══ Data supplied ══
(** The block map after the reset. *)
Lemma resetBlocks_seed bs d :
  resetBlocks bs d = (Ret tt, {| blocks := seed bs ∅ |}).
Proof.
  unfold resetBlocks, bind at 1, put.
  generalize (∅ : gmap string basicBlock).
  induction bs as [|b bs IH]; intros m; [done|].
  cbn. unfold bind at 1, get, put. cbn. apply IH.
Qed.

Lemma seed_lookup bs m E b :
  seed bs m !! E = Some b →
  m !! E = Some b ∨
  (∃ block, block ∈ bs ∧ bb_Name block = E ∧
     b = {| blk_BasicBlock := block; blk_stmts := []; blk_out := [] |}).
Proof.
  revert m. induction bs as [|b0 bs IH]; intros m; cbn; [by left|].
  intros [H|(block & ? & ? & ?)]%IH.
  - destruct (decide (bb_Name b0 = E)) as [<-|Hne].
    + rewrite lookup_insert_eq in H. injection H as Hb. subst b.
      right. eexists. split; [left|done].
    + rewrite lookup_insert_ne in H by done. by left.
  - right. exists block. split; [by right|done].
Qed.

Lemma seed_dom bs m :
  dom (seed bs m) = list_to_set (bb_Name <$> bs) ∪ dom m.
Proof.
  revert m. induction bs as [|b bs IH]; intros m; [set_solver|].
  change (seed (b :: bs) m) with
    (seed bs (<[bb_Name b := {| blk_BasicBlock := b; blk_stmts := []; blk_out := [] |}]> m)).
  rewrite IH, dom_insert_L. set_solver.
Qed.

(** ** Resolution of the phi instructions *)

Lemma resolvePhis_inv f d d' :
  resolvePhis f d = (Ret tt, d') →
  recordPhis (fn_Blocks f) {| blocks := seed (fn_Blocks f) ∅ |} = (Ret tt, d').
Proof.
  unfold resolvePhis. intros (? & d1 & H1 & H2)%bind_Ret_inv.
  rewrite resetBlocks_seed in H1. by simplify_eq.
Qed.

Lemma resolvePhis_appended f d d' :
  resolvePhis f d = (Ret tt, d') →
  appended (phiAssigns (fn_Blocks f)) {| blocks := seed (fn_Blocks f) ∅ |} d'.
Proof. intros H%resolvePhis_inv. by apply recordPhis_appended. Qed.

Lemma resolvePhis_lookup f d d' E b :
  resolvePhis f d = (Ret tt, d') → blocks d' !! E = Some b →
  ∃ block, block ∈ fn_Blocks f ∧ bb_Name block = E ∧
    b = {| blk_BasicBlock := block; blk_stmts := [];
           blk_out := phiAssigns (fn_Blocks f) E |}.
Proof.
  intros H%resolvePhis_appended Hb. rewrite (H E) in Hb. cbn in Hb.
  destruct (seed (fn_Blocks f) ∅ !! E) as [b0|] eqn:Hb0; [|done].
  apply seed_lookup in Hb0 as [Hb0|(block & Hin & Hname & ->)]; [by rewrite lookup_empty in Hb0|].
  injection Hb as <-. by exists block.
Qed.

Lemma resolvePhis_dom f d d' :
  resolvePhis f d = (Ret tt, d') →
  dom (blocks d') = list_to_set (bb_Name <$> fn_Blocks f).
Proof.
  intros H%resolvePhis_appended%appended_dom. rewrite H. cbn.
  rewrite seed_dom. set_solver.
Qed.

(** C1, as amended: on the edge from a predecessor the resolver emits one
    assignment per incoming pair, straight to the binding of the phi and in
    declaration order, without temporaries: the outgoing buffer of every
    block is the sequential list of these assignments. *)
Theorem phi_assignments_sequential f d d' :
  resolvePhis f d = (Ret tt, d') →
  ∀ E b, blocks d' !! E = Some b → blk_out b = phiAssigns (fn_Blocks f) E.
Proof.
  intros H E b Hb.
  by destruct (resolvePhis_lookup _ _ _ _ _ H Hb) as (block & _ & _ & ->).
Qed.

(** The buffer of [A] in the function of the two phis. *)
Lemma phi_assignments_sequential_witness :
  ∃ d' b, resolvePhis swapFn newDecompiler = (Ret tt, d') ∧
    blocks d' !! "A" = Some b ∧
    blk_out b = phiAssigns (fn_Blocks swapFn) "A".
Proof.
  set (d' := (resolvePhis swapFn newDecompiler).2).
  assert (Hrun : resolvePhis swapFn newDecompiler = (Ret tt, d')) by by_running.
  destruct (blocks d' !! "A") as [b|] eqn:Hb; [|vm_compute in Hb; discriminate Hb].
  exists d', b. split; [exact Hrun|]. split; [exact Hb|].
  exact (phi_assignments_sequential swapFn newDecompiler d' Hrun "A" b Hb).
Defined.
═══
**Exercise brief:** Your reply should be a single number: the count of lines above that include the string "swapFn".

**Solved problem:** 5